Are Age-Specific Thresholds for Cerebral Perfusion Pressure Associated with Outcomes in Pediatric Traumatic Brain Injury?

Pediatric traumatic brain injury (TBI) remains the leading cause of mortality in children younger than 19 years. Most people think that the secondary brain injury following TBI occurs in the setting of elevated intracranial pressure (ICP) and diminished cerebral perfusion pressure (CPP). These physiologic measurements are thought to affect outcomes, so current guidelines recommend treatment of both elevated ICPs and decreased CPPs, although the thresholds for CPPs have not been well established in children. Although a smaller study looked at CPP in children with TBI, this work by Allen et al is the largest study to date that attempts to determine these thresholds.

Using a prospective, observational cohort, the authors examined data from TBI-trac, an online data repository run by the Brain Trauma Foundation. This databank collects information about patients with severe TBI and uses these data to track guideline compliance at 22 different trauma centers and for research.
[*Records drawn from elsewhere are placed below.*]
(** While the estimate has not crossed the budget every row is held and
    the promise is pending; once it has crossed with [k] rows held, the
    promise is resolved with those [k] rows and nothing changes any more. *)
Lemma after_rows_spec (rows : list row) :
  ((forall n, 10 <= n < List.length rows -> crosses w rows n = false) ->
   after_rows w rows =
   Handlers rows
     (if List.length rows <=? 10 then 0%Q else estimate w rows) Pending)
  /\
  (forall k, 10 <= k < List.length rows -> crosses w rows k = true ->
     (forall n, 10 <= n < k -> crosses w rows n = false) ->
     after_rows w rows =
     Handlers (firstn k rows) (estimate w rows)
       (Resolved (Result true (firstn k rows)))).
Proof.
  induction rows as [|r rows [IHa IHb]] using rev_ind.
  - split; [reflexivity | simpl; intros; lia].
  - rewrite after_rows_snoc, length_app. cbn [List.length].
    destruct (Nat.lt_trichotomy (List.length rows) 10) as [Hlt|[Heq|Hgt]].
    + (* fewer than ten rows held: the estimate is still 0 *)
      split; [|intros; lia]. intros _.
      rewrite IHa by (intros; lia).
      replace (List.length rows <=? 10) with true
        by (symmetry; apply Nat.leb_le; lia).
      rewrite on_data_other by lia. rewrite zero_within_budget.
      now replace (List.length rows + 1 <=? 10) with true
        by (symmetry; apply Nat.leb_le; lia).
    + (* ten rows held: the estimate is sampled *)
      assert (E : estimate w (rows ++ [r]) = estimate w rows)
        by (apply estimate_app; lia).
      rewrite IHa by (intros; lia). rewrite on_data_sampling by assumption.
      rewrite E. split.
      * intros Hno. rewrite <- (crosses_app rows [r]) by lia.
        rewrite Hno by lia.
        now replace (List.length rows + 1 <=? 10) with false
          by (symmetry; apply Nat.leb_gt; lia).
      * intros k Hk Hc _. assert (k = 10) by lia. subst k.
        rewrite crosses_app in Hc by lia. rewrite Hc.
        rewrite firstn_app, <- Heq, Nat.sub_diag, firstn_all.
        cbn [firstn settle]. now rewrite app_nil_r.
    + (* more than ten rows held: the estimate stays *)
      assert (E : estimate w (rows ++ [r]) = estimate w rows)
        by (apply estimate_app; lia).
      rewrite E. split.
      * intros Hno.
        rewrite IHa
          by (intros n Hn; rewrite <- (crosses_app rows [r]) by lia;
              apply Hno; lia).
        replace (List.length rows <=? 10) with false
          by (symmetry; apply Nat.leb_gt; lia).
        rewrite on_data_other by lia.
        specialize (Hno (List.length rows) ltac:(lia)).
        rewrite crosses_app in Hno by lia. unfold crosses in Hno.
        apply negb_false_iff in Hno. rewrite Hno.
        now replace (List.length rows + 1 <=? 10) with false
          by (symmetry; apply Nat.leb_gt; lia).
      * intros k Hk Hc Hleast. rewrite crosses_app in Hc by lia.
        assert (Hleast' : forall n, 10 <= n < k -> crosses w rows n = false)
          by (intros n Hn; rewrite <- (crosses_app rows [r]) by lia;
              now apply Hleast).
        destruct (Nat.eq_dec k (List.length rows)) as [->|Hne].
        -- rewrite IHa by assumption.
           replace (List.length rows <=? 10) with false
             by (symmetry; apply Nat.leb_gt; lia).
           rewrite on_data_other by lia.
           unfold crosses in Hc. apply negb_true_iff in Hc. rewrite Hc.
           rewrite firstn_app, Nat.sub_diag, firstn_all.
           cbn [firstn settle]. now rewrite app_nil_r.
        -- rewrite (IHb k) by (assumption || lia).
           assert (Hlen : List.length (firstn k rows) = k)
             by (rewrite length_firstn; lia).
           rewrite firstn_app.
           replace (k - List.length rows) with 0 by lia.
           rewrite firstn_O, app_nil_r.
           destruct (Nat.eq_dec k 10) as [->|Hk10].
           ++ rewrite on_data_sampling by assumption.
              unfold crosses at 1. rewrite estimate_firstn by lia.
              fold (crosses w rows 10). now rewrite Hc.
           ++ rewrite on_data_other by lia. rewrite Hlen.
              unfold crosses in Hc. apply negb_true_iff in Hc.
              now rewrite Hc.
Qed.
(* ===== verification/Prelude.v ===== *)
(** * Thalyx-Kernel: a verification library

    Thalyx-Kernel is a capability microkernel with a durable store beside it. This
    library models the kernel's core - authority, accounts, frames, page tables, memory
    objects, receipts, events, threads and channels, its locks and the invalidation of
    translations, its boot image reader, its binary interface - and the store's format,
    driver protocol and log, and proves what they promise.

    Every definition that models code is preceded by a comment that opens with the file
    under src/, the lines and the Rust name it models. A definition without one is a
    notion of the proofs, or plumbing the files explain.

    ** The parts and where they are modelled

    Conventions. Prelude: machine integers (an unsigned integer is an [N], its width
    written where an operation can leave it), tables (a list indexed by [N]), record
    update, the kernel monad [K] whose outcomes are a value, a status with the state
    changed so far, and a panic. Effects: the same for the user programs, where a
    function may return early. Hoare: partial correctness over [K], and the tactics that
    take a handler apart down to what each of its operations keeps.

    The binary interface. Abi: constants, the operation table, handles. Bytes: byte
    strings and codecs with their laws, shared with the store. AbiWire: every structure
    that crosses the entry, with its layout. AbiFixture: the fixtures the kernel decodes
    at boot.

    Authority. Obj is kernel/src/obj.rs: capability tables and grant nodes. Scope is
    kernel/src/scope.rs with the credit of kernel/src/sched.rs: the tree of accounts.
    Ctrl is the log of receipts, Frame the physical frames and their quarantine, Elf the
    image reader, Objects the records of everything else a capability names. Machine is
    the state of kernel/src/state.rs over all of these, and what every handler is built
    from (kernel/src/api/mod.rs); CapOps the capability handlers; Dispatch the table of
    operations and the path from a handle to its handler.

    Threads and channels. Thread: waits, offers, the claim that ends a wait, deferred
    wakes. Ipc is kernel/src/api/ipcops.rs: endpoints and facets, admission by both
    routes, receive, reply, effects, resolution, workers, withdrawal, the death of a
    domain, faults. A handler that blocks is two steps, before and after the block.

    Events, scopes and logs. Events is kernel/src/api/evtops.rs with the part of the tick
    that ends timed waits; ScopeOps is kernel/src/api/scopeops.rs, the barrier, the drain
    report and retirement; LogOps is kernel/src/api/logops.rs.

    Memory. Paging is kernel/src/arch/x86_64/paging.rs: the four-level tables as the
    words of the frames they stand in, over the allocator of Frame. MemOps is
    kernel/src/api/memops.rs with map and unmap of kernel/src/api/domainops.rs: objects,
    mappings, the seal, the bytes, over the machine and the tables of every domain.

    Below the operations. Sync is kernel/src/sync.rs at the granularity of its atomic
    accesses; Shootdown is kernel/src/tlb.rs with the switches of kernel/src/sched.rs and
    the kernel stacks of kernel/src/domain.rs, processors with cached translations
    interleaved one access at a time. They say why a handler may be one step, and what
    the generations a frame waits for mean.

    The durable store. K4Layout, K4Golden, K4Format, Sha256 and K4Verify are
    user/k4fmt; K4Disk is the block driver (user/k4disk) over a medium with a volatile
    cache; K4Store, K4StoreLog and K4StorePub are user/k4store/src/state.rs.

    Objects, codecs and layouts have the source's fields in the source's order. A handler
    takes its request decoded and gives its response as a record: the codecs between the
    bytes and the records are in AbiWire. What is printed to the diagnostic console is
    left out everywhere.

    ** What the theorems show

    Authority: a handle never changes its meaning; a fence reaches exactly the lineage
    and is for ever; no sequence of operations amplifies authority; resolution and
    derivation on every branch (Obj, Authority, AuthorityOps, AuthorityRun).

    Accounts: reservations are all or nothing, ceilings hold under any sequence of
    operations (ScopeProofs) and under any interleaving of the instructions of several
    processors (ScopeRace); barriers are final and quiescence is exact; execution is
    paid from what was reserved (ScopeCpu).

    Receipts, frames, images: the log refines a bounded queue and keeps its closing
    cells (Ctrl); allocation is exact and the quarantine holds (FrameProofs); an accepted
    image is safe (ElfProofs); the operation table is its specification (Dispatch).

    Events: no wake-up is lost and no deadline missed, whatever operations run in which
    order (EventsProofs; EventsSample has the concrete runs). Scope operations: what a
    retirement frees and what it leaves (ScopeOpsProofs, ScopeOpsSample).

    Memory: what allocation and return do to the frames held (FrameHeld); the tables of a
    space are a tree of frames nothing else holds, and mapping and unmapping are insertion
    and deletion in the map they stand for (PagingProofs).

    Locks and shootdown: exclusion in every interleaving, and that the exclusive side is
    had under fair scheduling, from the well-founded relation of Leads (SyncProofs); a
    frame whose withdrawal returned is reached by no cached translation (ShootdownProofs).

    Channels: the linked queues in the message table are sequences (IpcQueue), every
    channel's its own (IpcChannels, IpcFrames); admission and receive are the ends of a
    queue and a refusal takes nothing (IpcAdmit, IpcRefine); withdrawal ends and is
    complete (IpcWithdraw, IpcTotal). IpcSample runs them on a concrete kernel.

    The store: round trips, canonical encodings and binding digests (K4FormatProofs),
    SHA-256 against FIPS 180-4 (Sha256), the golden vectors (K4Verify); objects read are
    verified (K4Staging over K4StoreProofs); a publication survives a power cut whole:
    what it writes (K4Crash, K4PubLog), reading without faults (K4Calm), the scan
    (K4Replay, K4Tail), recovery over what was left (K4Reopen), and their composition
    (K4Atomic).

    ** Bounds and fuel

    A loop of the code with a bound of its own has that bound: lineages
    [MAX_DERIVE_DEPTH], scopes [MAX_SCOPE_DEPTH], the 48 turns of a walk over a queue
    (IpcTotal shows they are enough), the attempts of a receive. A scan of the store's
    log takes as many turns as an arena has blocks, more than it has records. A
    publication writes at most [PUBLICATION_BLOCKS] blocks, 44, the prepare, the objects
    and the commit. Counters the code keeps in 64 bits and only adds one to are not
    wrapped where nothing reads them but a report. A walk of page tables has the levels of
    the hardware; a walk's fuel is its level.

    ** What is not modelled

    Interrupts and context switches, the per-processor run queues, devices and their
    configuration space, boot, the copy between a program's memory and the kernel, the
    programs of the user side other than the driver and the store's state, and the host
    tools. Each is listed with its reason in the manifest of the library. A handler runs
    as one step, as the exclusive or shared hold it runs under allows (Sync, SyncProofs);
    the interleavings of handlers under the shared hold are those of ScopeRace and
    Shootdown only. The contents of frames are words where a frame is a page table and
    bytes where an object holds it. *)

From stdpp Require Export base tactics numbers list option relations.
From Stdlib Require Export NArith ZArith Lia.

#[export] Set Default Goal Selector "!".

(** ** Machine integers

    An unsigned Rust integer is an [N]; the width is stated where an operation
    can leave it. Statuses ([i64]) are [Z]. *)

Definition U8_MAX : N := 255.
Definition U16_MAX : N := 65535.
Definition U32_MAX : N := 4294967295.
Definition U64_MAX : N := 18446744073709551615.

(** [x.wrapping_add(y)], and what [AtomicU64::fetch_add] stores. *)
Definition wrapping_add (w x y : N) : N := (x + y) mod 2 ^ w.
(** [x.wrapping_sub(y)], and what [AtomicU64::fetch_sub] stores, for [y < 2^w]. *)
Definition wrapping_sub (w x y : N) : N := (x + 2 ^ w - y) mod 2 ^ w.
(** [x.saturating_add(y)] at width [w]. *)
Definition saturating_add (w x y : N) : N := N.min (x + y) (2 ^ w - 1).
(** [x.saturating_sub(y)]. Subtraction on [N] already stops at zero. *)
Definition saturating_sub (x y : N) : N := x - y.
(** [x.checked_add(y)] at width [w]; also [x + y] under overflow checks, whose
    [None] is the panic. *)
Definition checked_add (w x y : N) : option N :=
  if decide (x + y < 2 ^ w)%N then Some (x + y)%N else None.
(** [x.checked_mul(y)] at width [w]. *)
Definition checked_mul (w x y : N) : option N :=
  if decide (x * y < 2 ^ w)%N then Some (x * y)%N else None.
(** [x - y] under overflow checks, whose [None] is the panic. *)
Definition checked_sub (x y : N) : option N :=
  if decide (y <= x)%N then Some (x - y)%N else None.
(** [x.div_ceil(y)]. *)
Definition div_ceil (x y : N) : N := ((x + y - 1) / y)%N.
(** [x & !y]. *)
Definition andnot (x y : N) : N := N.ldiff x y.

Lemma wrapping_add_small w x y : (x + y < 2 ^ w)%N → wrapping_add w x y = (x + y)%N.
Proof. apply N.mod_small. Qed.

Lemma wrapping_sub_small w x y : (y <= x)%N → (x < 2 ^ w)%N → wrapping_sub w x y = (x - y)%N.
Proof.
  intros Hy Hx. unfold wrapping_sub.
  replace (x + 2 ^ w - y)%N with (x - y + 1 * 2 ^ w)%N by lia.
  rewrite N.Div0.mod_add. apply N.mod_small. lia.
Qed.

Lemma wrapping_add_bound w x y : (wrapping_add w x y <= 2 ^ w - 1)%N.
Proof. unfold wrapping_add. pose proof (N.mod_lt (x + y) (2 ^ w)). lia. Qed.
Lemma wrapping_sub_bound w x y : (wrapping_sub w x y <= 2 ^ w - 1)%N.
Proof. unfold wrapping_sub. pose proof (N.mod_lt (x + 2 ^ w - y) (2 ^ w)). lia. Qed.
Lemma saturating_sub_bound x y z : (x <= z)%N → (saturating_sub x y <= z)%N.
Proof. unfold saturating_sub. lia. Qed.

(** [bounds]: results of machine arithmetic stay at their width. *)
Create HintDb bounds.
#[export] Hint Resolve saturating_sub_bound : bounds.
#[export] Hint Extern 1 (wrapping_add _ _ _ <= _)%N => apply wrapping_add_bound : bounds.
#[export] Hint Extern 1 (wrapping_sub _ _ _ <= _)%N => apply wrapping_sub_bound : bounds.

(** An atomic add and the subtraction that undoes it. *)
Lemma wrapping_undo w x y :
  (x < 2 ^ w)%N → (y < 2 ^ w)%N → wrapping_sub w (wrapping_add w x y) y = x.
Proof.
  intros Hx Hy. unfold wrapping_add, wrapping_sub.
  destruct (N.lt_ge_cases (x + y) (2 ^ w)) as [Hs|Hs].
  - rewrite (N.mod_small (x + y)) by done.
    replace (x + y + 2 ^ w - y)%N with (x + 1 * 2 ^ w)%N by lia.
    rewrite N.Div0.mod_add. by apply N.mod_small.
  - replace ((x + y) mod 2 ^ w)%N with (x + y - 2 ^ w)%N.
    + replace (x + y - 2 ^ w + 2 ^ w - y)%N with x by lia. by apply N.mod_small.
    + rewrite N.Div0.mod_eq.
      replace ((x + y) / 2 ^ w)%N with 1%N; [lia|].
      apply (N.div_unique _ _ _ (x + y - 2 ^ w)); lia.
Qed.

(** *** Single bits of a word *)

Lemma land_bit_zero w k : N.land w (N.shiftl 1 k) = 0%N ↔ N.testbit w k = false.
Proof.
  rewrite N.shiftl_1_l. split.
  - intros H. apply (f_equal (λ x, N.testbit x k)) in H.
    by rewrite N.land_spec, N.pow2_bits_true, andb_true_r, N.bits_0 in H.
  - intros H. apply N.bits_inj_0. intros n. rewrite N.land_spec.
    destruct (decide (k = n)) as [<-|]; [by rewrite H|].
    by rewrite N.pow2_bits_false, andb_false_r.
Qed.

Lemma testbit_set w k n :
  N.testbit (N.lor w (N.shiftl 1 k)) n = bool_decide (k = n) || N.testbit w n.
Proof.
  rewrite N.shiftl_1_l, N.lor_spec. case_bool_decide as H.
  - subst. by rewrite N.pow2_bits_true, orb_true_r.
  - by rewrite N.pow2_bits_false, orb_false_r.
Qed.

Lemma testbit_clear w k n :
  N.testbit (andnot w (N.shiftl 1 k)) n = negb (bool_decide (k = n)) && N.testbit w n.
Proof.
  unfold andnot. rewrite N.shiftl_1_l, N.ldiff_spec. case_bool_decide as H.
  - subst. by rewrite N.pow2_bits_true, andb_false_r.
  - by rewrite N.pow2_bits_false, andb_true_r.
Qed.

(** ** Tables

    A fixed-capacity kernel table is a list; a Rust index is an [N]. *)

#[global] Instance table_Lookup {A} : Lookup N A (list A) :=
  λ i l, l !! N.to_nat i.
#[global] Instance table_Insert {A} : Insert N A (list A) :=
  λ i x l, <[N.to_nat i := x]> l.
#[global] Instance table_Alter {A} : Alter N A (list A) :=
  λ f i l, alter f (N.to_nat i) l.
Global Arguments table_Lookup {A} _ _ : simpl never.
Global Arguments table_Insert {A} _ _ _ : simpl never.
Global Arguments table_Alter {A} _ _ _ : simpl never.

Definition tlen {A} (l : list A) : N := N.of_nat (length l).
Lemma tlen_app {A} (k k' : list A) : tlen (k ++ k') = (tlen k + tlen k')%N.
Proof. unfold tlen. rewrite length_app. lia. Qed.
(** The indices of a table, in order. *)
Definition indices {A} (l : list A) : list N := N.of_nat <$> seq 0 (length l).

Section tables.
Context {A : Type}.
Implicit Types (l : list A) (i j : N) (f : A → A) (P : A → Prop).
In this report, the authors reviewed the data on patients treated between 2000 and 2008.

In all, the authors studied 2074 records and divided the patients into categories based on age: 0-5 years (55 patients), 6-11 years (65 patients), 12-17 years (197 patients), and 18 years or older (1757 patients). They subsequently defined high and low CPP thresholds for each age group to determine if these thresholds impacted short-term survival. For those in the youngest group, the authors chose 30 mm Hg for a low CPP threshold (CPP-L) and 40 mm Hg for a high threshold (CPP-H). For subjects in the group 6-11 years, the CPP-L was 35 mm Hg and the CPP-H was 50 mm Hg. For the subjects 12 years or older, the CPP-L selected was 50 mm Hg and the CPP-H was 60 mm Hg. CPP values between the high and low thresholds were labeled as CPP-B.

The results of this study affirm the opinion that CPP targets should be age specific, but it appears that the time spent at lower CPPs may be at least as important as the actual values. In only one age group was mortality associated with the number of events below CPP-L. This group was made up of children from the two youngest groups (i.e., 0-11 years), which were combined after the study was completed because of inadequate power. More importantly, when Kaplan-Meier survival plots for total time monitored around the different CPP thresholds were applied, the authors demonstrated significant increases in mortality when the patients had prolonged exposures to CPP-L and CPP-B compared to CPP-H. Additionally, the authors noted that the number of CPP-L events appeared to be related to higher ICP more consistently than hypotension.

This study has a number of limitations, which were addressed by the authors. First, their primary outcome of short-term mortality does not address the myriad of other potential morbidities associated with TBI. Second, the presence of multisystem trauma, which can clearly affect outcomes, was not differentiated. Finally, and more importantly, the study does not address any therapeutic strategies that might have been used to maintain CPPs. Lower CPPs may increase mortality, but it still has not been shown that manipulation of this value using fluids, pressors or inotropes can improve outcomes. In fact, maintenance of CPP above 70 mm Hg in adults may increase the risk of acute respiratory distress syndrome.